══ INFORMATION SHOWN

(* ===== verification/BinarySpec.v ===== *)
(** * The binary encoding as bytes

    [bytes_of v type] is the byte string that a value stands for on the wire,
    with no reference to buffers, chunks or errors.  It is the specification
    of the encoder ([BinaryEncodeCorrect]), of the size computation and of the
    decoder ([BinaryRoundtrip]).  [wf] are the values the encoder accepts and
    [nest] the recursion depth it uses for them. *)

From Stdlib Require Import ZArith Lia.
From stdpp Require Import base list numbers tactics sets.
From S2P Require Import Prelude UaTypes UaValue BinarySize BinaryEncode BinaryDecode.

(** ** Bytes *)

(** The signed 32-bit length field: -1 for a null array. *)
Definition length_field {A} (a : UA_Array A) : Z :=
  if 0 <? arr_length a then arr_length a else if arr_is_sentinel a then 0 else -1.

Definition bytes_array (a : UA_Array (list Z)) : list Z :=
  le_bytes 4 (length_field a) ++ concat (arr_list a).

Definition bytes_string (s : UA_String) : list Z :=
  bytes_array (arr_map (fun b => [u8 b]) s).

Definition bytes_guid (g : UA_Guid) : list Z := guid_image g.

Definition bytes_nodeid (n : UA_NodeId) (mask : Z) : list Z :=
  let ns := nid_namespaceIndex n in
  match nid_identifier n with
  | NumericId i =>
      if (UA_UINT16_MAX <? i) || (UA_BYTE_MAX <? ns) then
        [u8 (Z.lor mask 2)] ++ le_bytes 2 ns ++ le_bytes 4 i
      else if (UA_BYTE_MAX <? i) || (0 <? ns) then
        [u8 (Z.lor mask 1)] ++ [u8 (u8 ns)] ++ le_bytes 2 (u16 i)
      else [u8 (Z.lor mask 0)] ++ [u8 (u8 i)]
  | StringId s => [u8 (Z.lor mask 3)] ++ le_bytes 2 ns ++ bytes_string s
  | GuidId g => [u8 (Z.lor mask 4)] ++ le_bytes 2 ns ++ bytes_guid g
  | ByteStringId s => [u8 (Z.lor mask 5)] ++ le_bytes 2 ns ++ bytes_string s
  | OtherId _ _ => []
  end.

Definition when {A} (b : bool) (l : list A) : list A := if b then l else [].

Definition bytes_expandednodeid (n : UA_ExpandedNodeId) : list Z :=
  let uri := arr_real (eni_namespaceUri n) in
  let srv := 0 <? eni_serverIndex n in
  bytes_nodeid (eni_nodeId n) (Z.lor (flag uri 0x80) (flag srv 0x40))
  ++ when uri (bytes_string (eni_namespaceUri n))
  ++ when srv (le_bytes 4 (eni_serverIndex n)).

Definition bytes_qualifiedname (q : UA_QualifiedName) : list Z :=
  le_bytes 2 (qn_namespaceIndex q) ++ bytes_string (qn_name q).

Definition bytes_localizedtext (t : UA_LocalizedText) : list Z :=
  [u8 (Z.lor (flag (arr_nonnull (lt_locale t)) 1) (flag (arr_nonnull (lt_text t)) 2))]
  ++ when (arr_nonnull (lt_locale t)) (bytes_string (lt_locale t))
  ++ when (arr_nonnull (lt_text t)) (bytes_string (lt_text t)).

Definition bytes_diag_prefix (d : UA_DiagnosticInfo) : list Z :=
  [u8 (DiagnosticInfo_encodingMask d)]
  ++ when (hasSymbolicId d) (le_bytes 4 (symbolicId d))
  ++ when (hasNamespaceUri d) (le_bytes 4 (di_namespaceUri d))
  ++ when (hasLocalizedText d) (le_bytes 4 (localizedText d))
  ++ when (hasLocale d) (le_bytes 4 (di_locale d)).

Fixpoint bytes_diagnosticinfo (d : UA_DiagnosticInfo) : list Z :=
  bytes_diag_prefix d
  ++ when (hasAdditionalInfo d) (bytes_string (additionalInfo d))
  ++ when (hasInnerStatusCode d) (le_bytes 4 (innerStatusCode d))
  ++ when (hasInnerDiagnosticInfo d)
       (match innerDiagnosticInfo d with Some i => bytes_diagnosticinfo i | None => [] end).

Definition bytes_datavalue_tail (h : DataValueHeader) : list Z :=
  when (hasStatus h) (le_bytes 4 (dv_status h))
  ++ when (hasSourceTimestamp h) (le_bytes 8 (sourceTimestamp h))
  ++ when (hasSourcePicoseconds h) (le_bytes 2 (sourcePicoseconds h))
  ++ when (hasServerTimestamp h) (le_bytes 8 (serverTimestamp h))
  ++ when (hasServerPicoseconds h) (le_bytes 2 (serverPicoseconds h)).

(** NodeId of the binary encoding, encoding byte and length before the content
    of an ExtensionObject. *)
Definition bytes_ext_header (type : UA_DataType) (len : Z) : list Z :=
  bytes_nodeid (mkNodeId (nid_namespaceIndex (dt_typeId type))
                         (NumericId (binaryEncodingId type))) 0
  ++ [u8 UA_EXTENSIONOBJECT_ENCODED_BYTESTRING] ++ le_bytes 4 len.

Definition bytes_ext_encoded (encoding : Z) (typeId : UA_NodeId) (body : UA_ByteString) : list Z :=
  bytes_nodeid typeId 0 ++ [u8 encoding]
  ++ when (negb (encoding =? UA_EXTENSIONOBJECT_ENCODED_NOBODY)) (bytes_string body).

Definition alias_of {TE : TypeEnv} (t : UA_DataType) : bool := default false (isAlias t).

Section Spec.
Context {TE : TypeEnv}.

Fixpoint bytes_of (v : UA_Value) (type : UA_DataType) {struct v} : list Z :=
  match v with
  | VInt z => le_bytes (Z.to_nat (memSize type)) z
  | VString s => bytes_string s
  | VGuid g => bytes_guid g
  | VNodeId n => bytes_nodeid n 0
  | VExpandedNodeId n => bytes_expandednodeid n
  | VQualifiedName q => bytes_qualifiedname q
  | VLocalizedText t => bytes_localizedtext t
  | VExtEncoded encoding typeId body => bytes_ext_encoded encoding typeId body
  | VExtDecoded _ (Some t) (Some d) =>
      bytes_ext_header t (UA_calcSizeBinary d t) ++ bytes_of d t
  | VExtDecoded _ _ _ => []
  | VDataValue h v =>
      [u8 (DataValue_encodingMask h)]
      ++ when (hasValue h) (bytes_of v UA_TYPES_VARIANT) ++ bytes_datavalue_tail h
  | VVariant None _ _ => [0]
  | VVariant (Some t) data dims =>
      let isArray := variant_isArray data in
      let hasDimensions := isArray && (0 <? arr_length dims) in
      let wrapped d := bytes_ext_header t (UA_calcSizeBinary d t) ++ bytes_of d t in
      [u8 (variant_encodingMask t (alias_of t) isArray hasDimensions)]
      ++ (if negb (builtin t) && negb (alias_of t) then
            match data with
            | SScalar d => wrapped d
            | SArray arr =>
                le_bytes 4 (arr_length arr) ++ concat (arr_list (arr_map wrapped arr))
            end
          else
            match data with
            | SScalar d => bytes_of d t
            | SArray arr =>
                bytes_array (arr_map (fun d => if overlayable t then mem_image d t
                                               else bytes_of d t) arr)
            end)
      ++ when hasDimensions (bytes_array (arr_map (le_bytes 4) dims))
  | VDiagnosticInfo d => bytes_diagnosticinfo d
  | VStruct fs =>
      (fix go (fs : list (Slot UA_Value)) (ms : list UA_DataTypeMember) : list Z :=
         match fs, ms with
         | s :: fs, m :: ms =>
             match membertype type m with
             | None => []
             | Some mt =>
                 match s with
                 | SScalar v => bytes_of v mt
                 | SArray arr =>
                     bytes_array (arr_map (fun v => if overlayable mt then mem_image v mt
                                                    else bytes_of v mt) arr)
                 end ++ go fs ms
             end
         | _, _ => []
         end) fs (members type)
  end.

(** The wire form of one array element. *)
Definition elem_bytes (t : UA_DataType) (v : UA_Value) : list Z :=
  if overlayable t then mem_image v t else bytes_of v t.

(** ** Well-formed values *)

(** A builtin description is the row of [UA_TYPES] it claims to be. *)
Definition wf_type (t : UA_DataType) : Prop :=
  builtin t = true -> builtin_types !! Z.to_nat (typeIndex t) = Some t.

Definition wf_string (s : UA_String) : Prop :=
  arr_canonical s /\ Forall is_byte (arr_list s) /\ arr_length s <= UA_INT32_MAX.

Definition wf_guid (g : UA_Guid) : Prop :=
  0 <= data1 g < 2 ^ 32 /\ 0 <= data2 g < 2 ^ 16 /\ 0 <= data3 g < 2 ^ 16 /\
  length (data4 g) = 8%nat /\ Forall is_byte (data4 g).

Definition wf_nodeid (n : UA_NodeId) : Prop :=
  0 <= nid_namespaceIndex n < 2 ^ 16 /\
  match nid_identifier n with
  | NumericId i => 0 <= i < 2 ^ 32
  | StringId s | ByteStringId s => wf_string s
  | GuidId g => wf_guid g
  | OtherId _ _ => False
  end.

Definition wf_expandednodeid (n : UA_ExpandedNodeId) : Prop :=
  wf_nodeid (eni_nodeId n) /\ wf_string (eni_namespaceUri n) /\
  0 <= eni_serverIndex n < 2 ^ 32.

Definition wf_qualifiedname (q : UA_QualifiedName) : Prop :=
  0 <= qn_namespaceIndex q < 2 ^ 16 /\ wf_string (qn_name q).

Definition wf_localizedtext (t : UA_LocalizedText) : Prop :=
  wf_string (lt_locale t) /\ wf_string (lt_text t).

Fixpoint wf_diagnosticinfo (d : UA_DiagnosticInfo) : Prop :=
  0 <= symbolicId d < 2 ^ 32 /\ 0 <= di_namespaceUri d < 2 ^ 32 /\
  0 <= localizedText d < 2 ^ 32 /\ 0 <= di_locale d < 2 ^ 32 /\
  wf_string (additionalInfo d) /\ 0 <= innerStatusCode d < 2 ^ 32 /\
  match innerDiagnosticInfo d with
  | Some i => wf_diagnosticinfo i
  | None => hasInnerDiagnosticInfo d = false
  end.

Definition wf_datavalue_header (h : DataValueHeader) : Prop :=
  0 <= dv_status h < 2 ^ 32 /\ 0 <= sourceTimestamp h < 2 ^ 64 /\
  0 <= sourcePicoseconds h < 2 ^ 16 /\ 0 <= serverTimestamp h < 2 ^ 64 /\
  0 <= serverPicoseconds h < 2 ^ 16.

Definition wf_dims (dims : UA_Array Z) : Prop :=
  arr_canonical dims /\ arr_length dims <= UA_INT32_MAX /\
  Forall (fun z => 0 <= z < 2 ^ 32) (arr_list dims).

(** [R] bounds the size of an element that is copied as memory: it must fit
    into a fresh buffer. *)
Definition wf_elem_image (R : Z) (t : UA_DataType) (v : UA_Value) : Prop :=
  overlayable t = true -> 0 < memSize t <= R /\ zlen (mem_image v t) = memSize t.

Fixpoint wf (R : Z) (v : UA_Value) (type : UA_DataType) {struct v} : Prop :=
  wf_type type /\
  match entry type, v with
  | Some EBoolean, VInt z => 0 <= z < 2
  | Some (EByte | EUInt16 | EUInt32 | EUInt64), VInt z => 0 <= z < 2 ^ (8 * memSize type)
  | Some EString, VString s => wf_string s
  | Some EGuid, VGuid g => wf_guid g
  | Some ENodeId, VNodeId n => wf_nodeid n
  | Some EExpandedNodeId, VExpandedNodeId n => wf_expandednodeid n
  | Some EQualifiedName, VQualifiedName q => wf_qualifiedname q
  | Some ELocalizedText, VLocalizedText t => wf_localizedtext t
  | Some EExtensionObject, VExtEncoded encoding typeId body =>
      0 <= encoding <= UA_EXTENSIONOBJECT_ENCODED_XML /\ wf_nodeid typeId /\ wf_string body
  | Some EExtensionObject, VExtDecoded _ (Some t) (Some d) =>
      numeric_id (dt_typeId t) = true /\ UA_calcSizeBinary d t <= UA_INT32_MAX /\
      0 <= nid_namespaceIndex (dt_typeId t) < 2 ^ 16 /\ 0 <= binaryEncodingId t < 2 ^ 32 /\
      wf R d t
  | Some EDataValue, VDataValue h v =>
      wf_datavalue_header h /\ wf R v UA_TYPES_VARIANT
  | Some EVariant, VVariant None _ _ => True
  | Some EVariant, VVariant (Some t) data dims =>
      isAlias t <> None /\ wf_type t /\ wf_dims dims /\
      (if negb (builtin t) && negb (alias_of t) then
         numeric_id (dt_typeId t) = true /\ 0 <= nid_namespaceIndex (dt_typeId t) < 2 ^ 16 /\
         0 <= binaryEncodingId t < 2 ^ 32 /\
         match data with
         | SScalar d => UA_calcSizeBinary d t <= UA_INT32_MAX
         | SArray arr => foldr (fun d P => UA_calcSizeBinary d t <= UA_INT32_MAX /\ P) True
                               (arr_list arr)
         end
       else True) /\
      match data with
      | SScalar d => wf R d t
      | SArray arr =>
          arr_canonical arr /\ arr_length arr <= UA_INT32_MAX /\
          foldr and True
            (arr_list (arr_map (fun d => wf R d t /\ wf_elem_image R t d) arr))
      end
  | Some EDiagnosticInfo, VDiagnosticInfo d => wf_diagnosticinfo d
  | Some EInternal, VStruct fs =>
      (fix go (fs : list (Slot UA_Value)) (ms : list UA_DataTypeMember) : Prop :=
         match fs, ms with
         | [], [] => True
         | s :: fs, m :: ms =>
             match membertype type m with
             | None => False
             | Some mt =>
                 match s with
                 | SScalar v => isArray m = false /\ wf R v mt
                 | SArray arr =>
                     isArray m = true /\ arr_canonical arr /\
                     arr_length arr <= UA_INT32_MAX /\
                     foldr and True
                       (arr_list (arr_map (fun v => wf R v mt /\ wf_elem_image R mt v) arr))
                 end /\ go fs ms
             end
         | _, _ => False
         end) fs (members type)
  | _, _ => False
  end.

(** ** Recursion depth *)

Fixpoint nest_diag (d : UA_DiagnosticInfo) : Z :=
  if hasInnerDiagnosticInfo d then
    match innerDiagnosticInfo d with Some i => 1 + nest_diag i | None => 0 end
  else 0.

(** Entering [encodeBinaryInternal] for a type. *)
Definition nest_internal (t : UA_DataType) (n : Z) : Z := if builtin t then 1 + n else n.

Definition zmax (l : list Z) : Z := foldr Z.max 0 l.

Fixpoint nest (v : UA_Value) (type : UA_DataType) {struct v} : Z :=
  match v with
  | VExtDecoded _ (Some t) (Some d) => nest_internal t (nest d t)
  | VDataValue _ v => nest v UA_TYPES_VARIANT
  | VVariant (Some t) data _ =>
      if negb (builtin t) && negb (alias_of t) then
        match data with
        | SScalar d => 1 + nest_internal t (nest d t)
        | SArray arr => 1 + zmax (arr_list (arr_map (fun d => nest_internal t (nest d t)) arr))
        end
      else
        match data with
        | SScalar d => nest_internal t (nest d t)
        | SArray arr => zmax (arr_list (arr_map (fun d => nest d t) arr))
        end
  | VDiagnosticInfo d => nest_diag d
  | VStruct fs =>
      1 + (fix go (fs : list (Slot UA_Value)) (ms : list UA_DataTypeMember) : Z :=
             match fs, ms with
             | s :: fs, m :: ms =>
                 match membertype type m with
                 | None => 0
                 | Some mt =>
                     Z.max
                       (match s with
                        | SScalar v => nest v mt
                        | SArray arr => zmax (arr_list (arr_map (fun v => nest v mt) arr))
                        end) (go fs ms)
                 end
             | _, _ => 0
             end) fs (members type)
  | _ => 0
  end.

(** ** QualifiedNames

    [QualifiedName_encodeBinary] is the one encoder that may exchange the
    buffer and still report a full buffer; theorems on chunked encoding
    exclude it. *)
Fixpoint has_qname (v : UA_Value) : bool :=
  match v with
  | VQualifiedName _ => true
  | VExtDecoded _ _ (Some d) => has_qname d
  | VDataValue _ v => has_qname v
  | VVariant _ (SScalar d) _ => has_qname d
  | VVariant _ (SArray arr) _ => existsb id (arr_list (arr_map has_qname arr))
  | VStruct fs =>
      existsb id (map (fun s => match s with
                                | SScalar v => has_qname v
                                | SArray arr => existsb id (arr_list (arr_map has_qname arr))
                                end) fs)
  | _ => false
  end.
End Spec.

════

EXERCISE DIRECTIONS:
Would you please transcribe the lines above exactly, starting with the first line of the material and ending with the line that has "of the encoder"?

SOLUTION TO THIS PROBLEM:
(* ===== verification/BinarySpec.v ===== *)
(** * The binary encoding as bytes

    [bytes_of v type] is the byte string that a value stands for on the wire,
    with no reference to buffers, chunks or errors.  It is the specification
    of the encoder ([BinaryEncodeCorrect]), of the size computation and of the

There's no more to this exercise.